TO DO
Please transcribe, word for word, the line containing "unfold sub. intros Hs Hv. rewrite <- (be32_value" and every line after it through the end of the records below, and nothing else.

DATA SUPPLIED

Definition tick (k : kernel) : kernel :=
  mk_kernel (k_open k) (k_nonblock k) (k_port k) (S (k_calls k)) (k_stray k).

Definition sys_socket (a : answers) (k : kernel) : Z * kernel :=
  let fd := a_socket a k in
  (fd, if fd <? 0 then tick k
       else mk_kernel ({[fd]} ∪ k_open k) (k_nonblock k) (k_port k) (S (k_calls k)) (k_stray k)).

Definition sys_bind (a : answers) (fd : Z) (k : kernel) : bool * kernel :=
  match a_bind a k fd with
  | Some p => (true, mk_kernel (k_open k) (k_nonblock k) (<[fd := p]> (k_port k)) (S (k_calls k)) (k_stray k))
  | None => (false, tick k)
  end.

Definition sys_getsockname (a : answers) (fd : Z) (k : kernel) : option Z * kernel :=
  (if a_getsockname a k fd then k_port k !! fd else None, tick k).

Definition sys_fcntl_nonblock (a : answers) (fd : Z) (k : kernel) : bool * kernel :=
  if a_fcntl a k fd
  then (true, mk_kernel (k_open k) ({[fd]} ∪ k_nonblock k) (k_port k) (S (k_calls k)) (k_stray k))
  else (false, tick k).

Definition sys_close (fd : Z) (k : kernel) : kernel :=
  mk_kernel (k_open k ∖ {[fd]}) (k_nonblock k ∖ {[fd]}) (delete fd (k_port k)) (S (k_calls k))
    (if decide (fd ∈ k_open k) then k_stray k else S (k_stray k)).

Record rtp_sockets_t := mk_sockets {
  audio_fd : Z; control_fd : Z; timing_fd : Z;
  server_port : Z; control_port : Z; timing_port : Z;
}.

Definition rtp_close (s : rtp_sockets_t) (k : kernel) : rtp_sockets_t * kernel :=
  let '(s, k) :=
    if 0 <=? audio_fd s
    then (mk_sockets (-1) (control_fd s) (timing_fd s) (server_port s) (control_port s)
            (timing_port s), sys_close (audio_fd s) k)
    else (s, k) in
  let '(s, k) :=
    if 0 <=? control_fd s
    then (mk_sockets (audio_fd s) (-1) (timing_fd s) (server_port s) (control_port s)
            (timing_port s), sys_close (control_fd s) k)
    else (s, k) in
  if 0 <=? timing_fd s
  then (mk_sockets (audio_fd s) (control_fd s) (-1) (server_port s) (control_port s)
          (timing_port s), sys_close (timing_fd s) k)
  else (s, k).

(** The body of [rtp_open] is a sequence of steps on the socket record and the
    kernel, each of which may [goto fail]. *)
Definition step (A : Type) : Type := rtp_sockets_t * kernel -> option A * (rtp_sockets_t * kernel).

Definition sbind {A B} (m : step A) (f : A -> step B) : step B := fun st =>
  let '(r, st) := m st in
  match r with Some x => f x st | None => (None, st) end.

Notation "'do!' m ';' k" := (sbind m (fun _ => k))
  (at level 10, m at level 100, k at level 200, right associativity).

Definition upd (f : rtp_sockets_t -> rtp_sockets_t) : step unit := fun st => (Some tt, (f st.1, st.2)).

Definition set_audio (s : rtp_sockets_t) (fd : Z) : rtp_sockets_t :=
  mk_sockets fd (control_fd s) (timing_fd s) (server_port s) (control_port s) (timing_port s).
Definition set_control (s : rtp_sockets_t) (fd : Z) : rtp_sockets_t :=
  mk_sockets (audio_fd s) fd (timing_fd s) (server_port s) (control_port s) (timing_port s).
Definition set_timing (s : rtp_sockets_t) (fd : Z) : rtp_sockets_t :=
  mk_sockets (audio_fd s) (control_fd s) fd (server_port s) (control_port s) (timing_port s).
Definition set_server_port (s : rtp_sockets_t) (p : Z) : rtp_sockets_t :=
  mk_sockets (audio_fd s) (control_fd s) (timing_fd s) p (control_port s) (timing_port s).
Definition set_control_port (s : rtp_sockets_t) (p : Z) : rtp_sockets_t :=
  mk_sockets (audio_fd s) (control_fd s) (timing_fd s) (server_port s) p (timing_port s).
Definition set_timing_port (s : rtp_sockets_t) (p : Z) : rtp_sockets_t :=
  mk_sockets (audio_fd s) (control_fd s) (timing_fd s) (server_port s) (control_port s) p.

(** [s->x_fd = socket(..); if (s->x_fd < 0) goto fail;] *)
Definition open_one (a : answers) (set : rtp_sockets_t -> Z -> rtp_sockets_t) : step unit := fun st =>
  let '(fd, k) := sys_socket a st.2 in
  (if fd <? 0 then None else Some tt, (set st.1 fd, k)).

(** [bind], then [getsockname] for the port. *)
Definition bind_one (a : answers) (fd_of : rtp_sockets_t -> Z)
    (set_port : rtp_sockets_t -> Z -> rtp_sockets_t) : step unit := fun st =>
  let '(ok, k) := sys_bind a (fd_of st.1) st.2 in
  if negb ok then (None, (st.1, k))
  else
    let '(p, k) := sys_getsockname a (fd_of st.1) k in
    match p with
    | None => (None, (st.1, k))
    | Some p => (Some tt, (set_port st.1 p, k))
    end.

Definition nonblock_one (a : answers) (fd_of : rtp_sockets_t -> Z) : step unit := fun st =>
  let '(ok, k) := sys_fcntl_nonblock a (fd_of st.1) st.2 in
  (if ok then Some tt else None, (st.1, k)).

Definition rtp_open_body (a : answers) : step unit :=
  do! upd (fun s => set_timing (set_control (set_audio s (-1)) (-1)) (-1));
  do! open_one a set_audio;
  do! open_one a set_control;
  do! open_one a set_timing;
  do! bind_one a audio_fd set_server_port;
  do! bind_one a control_fd set_control_port;
  do! bind_one a timing_fd set_timing_port;
  do! nonblock_one a audio_fd;
  do! nonblock_one a control_fd;
  nonblock_one a timing_fd.

Definition rtp_open (a : answers) (s : rtp_sockets_t) (k : kernel) :
    Z * rtp_sockets_t * kernel :=
  match rtp_open_body a (s, k) with
  | (Some _, (s, k)) => (0, s, k)
  | (None, (s, k)) => let '(s, k) := rtp_close s k in (-1, s, k)
  end.

(** [rtp_recv]: the result of the non-blocking [recvfrom] ([None] is the [errno]
    [EAGAIN]/[EWOULDBLOCK], [Some n] its return value). *)
Definition rtp_recv (recvfrom : option Z) : Z :=
  match recvfrom with
  | None => 0
  | Some n => if n <? 0 then -1 else n
  end.

(** [rtp_sendto]: the result of [sendto]. *)
Definition rtp_sendto (sendto : Z) : Z := if sendto <? 0 then -1 else sendto.

(** ** Field lemmas *)

Lemma rd_be16_spec p i a b :
  p !! i = Some a -> p !! (i + 1)%nat = Some b -> byte_ok a -> byte_ok b ->
  rd_be16 p i = Ret (a * 2 ^ 8 + b).
Proof.
  unfold byte_ok. intros Ha Hb Ka Kb. unfold rd_be16, rd. rewrite Ha, Hb. cbn [rbind].
  rewrite lor_shiftl_add by lia. rewrite u16_small by lia. done.
Qed.

Lemma rd_be32_spec p i a b c d :
  p !! i = Some a -> p !! (i + 1)%nat = Some b -> p !! (i + 2)%nat = Some c ->
  p !! (i + 3)%nat = Some d -> byte_ok a -> byte_ok b -> byte_ok c -> byte_ok d ->
  rd_be32 p i = Ret (a * 2 ^ 24 + (b * 2 ^ 16 + (c * 2 ^ 8 + d))).
Proof.
  unfold byte_ok. intros Ha Hb Hc Hd Ka Kb Kc Kd. unfold rd_be32, rd.
  rewrite Ha, Hb, Hc, Hd. cbn [rbind].
  rewrite !u32_small by (rewrite Z.shiftl_mul_pow2; lia).
  rewrite <- !Z.lor_assoc. 
  by rewrite (lor_shiftl_add c), (lor_shiftl_add b), (lor_shiftl_add a) by lia.
Qed.

Lemma rd_be64_spec p i hi lo :
  rd_be32 p i = Ret hi -> rd_be32 p (i + 4) = Ret lo ->
  0 <= hi < 2 ^ 32 -> 0 <= lo < 2 ^ 32 -> rd_be64 p i = Ret (hi * 2 ^ 32 + lo).
Proof.
  intros Hh Hl Kh Kl. unfold rd_be64. rewrite Hh, Hl. cbn [rbind].
  rewrite u64_small by (rewrite Z.shiftl_mul_pow2; lia).
  by rewrite lor_shiftl_add by lia.
Qed.

(** Big-endian bytes of a number. *)
Definition be16 (v : Z) : bytes := [u8 (Z.shiftr v 8); u8 v].
Definition be32 (v : Z) : bytes :=
  [u8 (Z.shiftr v 24); u8 (Z.shiftr v 16); u8 (Z.shiftr v 8); u8 v].
Definition be64 (v : Z) : bytes := be32 (u32 (Z.shiftr v 32)) ++ be32 (u32 v).

Lemma be16_value v : 0 <= v < 2 ^ 16 -> u8 (Z.shiftr v 8) * 2 ^ 8 + u8 v = v.
Proof.
  intros Hv. rewrite Z.shiftr_div_pow2 by lia. unfold u8.
  Z.to_euclidean_division_equations. lia.
Qed.

Lemma be32_value v :
  0 <= v < 2 ^ 32 ->
  u8 (Z.shiftr v 24) * 2 ^ 24 + (u8 (Z.shiftr v 16) * 2 ^ 16 + (u8 (Z.shiftr v 8) * 2 ^ 8 + u8 v)) = v.
Proof.
  intros Hv. rewrite !Z.shiftr_div_pow2 by lia. unfold u8.
  Z.to_euclidean_division_equations. lia.
Qed.

Lemma be64_value v :
  0 <= v < 2 ^ 64 -> u32 (Z.shiftr v 32) * 2 ^ 32 + u32 v = v.
Proof.
  intros Hv. rewrite !Z.shiftr_div_pow2 by lia. unfold u32.
  Z.to_euclidean_division_equations. lia.
Qed.

(** A field is read back where its bytes stand. *)
Lemma rd_be16_at p i v :
  sub p i 2 = be16 v -> 0 <= v < 2 ^ 16 -> rd_be16 p i = Ret v.
Proof.
  unfold sub. intros Hs Hv. rewrite <- (be16_value v) at 1 by done.
  apply rd_be16_spec; auto with bytes.
  - rewrite <- (Nat.add_0_r i), <- lookup_drop, <- (lookup_take_lt _ 2) by lia. by rewrite Hs.
  - rewrite <- lookup_drop, <- (lookup_take_lt _ 2) by lia. by rewrite Hs.
Qed.

Lemma rd_be32_at p i v :
  sub p i 4 = be32 v -> 0 <= v < 2 ^ 32 -> rd_be32 p i = Ret v.
Proof.
  unfold sub. intros Hs Hv. rewrite <- (be32_value v) at 1 by done.
  apply rd_be32_spec; auto with bytes.
  - rewrite <- (Nat.add_0_r i), <- lookup_drop, <- (lookup_take_lt _ 4) by lia. by rewrite Hs.
  - rewrite <- lookup_drop, <- (lookup_take_lt _ 4) by lia. by rewrite Hs.
  - rewrite <- lookup_drop, <- (lookup_take_lt _ 4) by lia. by rewrite Hs.
  - rewrite <- lookup_drop, <- (lookup_take_lt _ 4) by lia. by rewrite Hs.
Qed.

ANSWER SPACE
  unfold sub. intros Hs Hv. rewrite <- (be32_value v) at 1 by done.
  apply rd_be32_spec; auto with bytes.
  - rewrite <- (Nat.add_0_r i), <- lookup_drop, <- (lookup_take_lt _ 4) by lia. by rewrite Hs.
  - rewrite <- lookup_drop, <- (lookup_take_lt _ 4) by lia. by rewrite Hs.
  - rewrite <- lookup_drop, <- (lookup_take_lt _ 4) by lia. by rewrite Hs.
  - rewrite <- lookup_drop, <- (lookup_take_lt _ 4) by lia. by rewrite Hs.
Qed.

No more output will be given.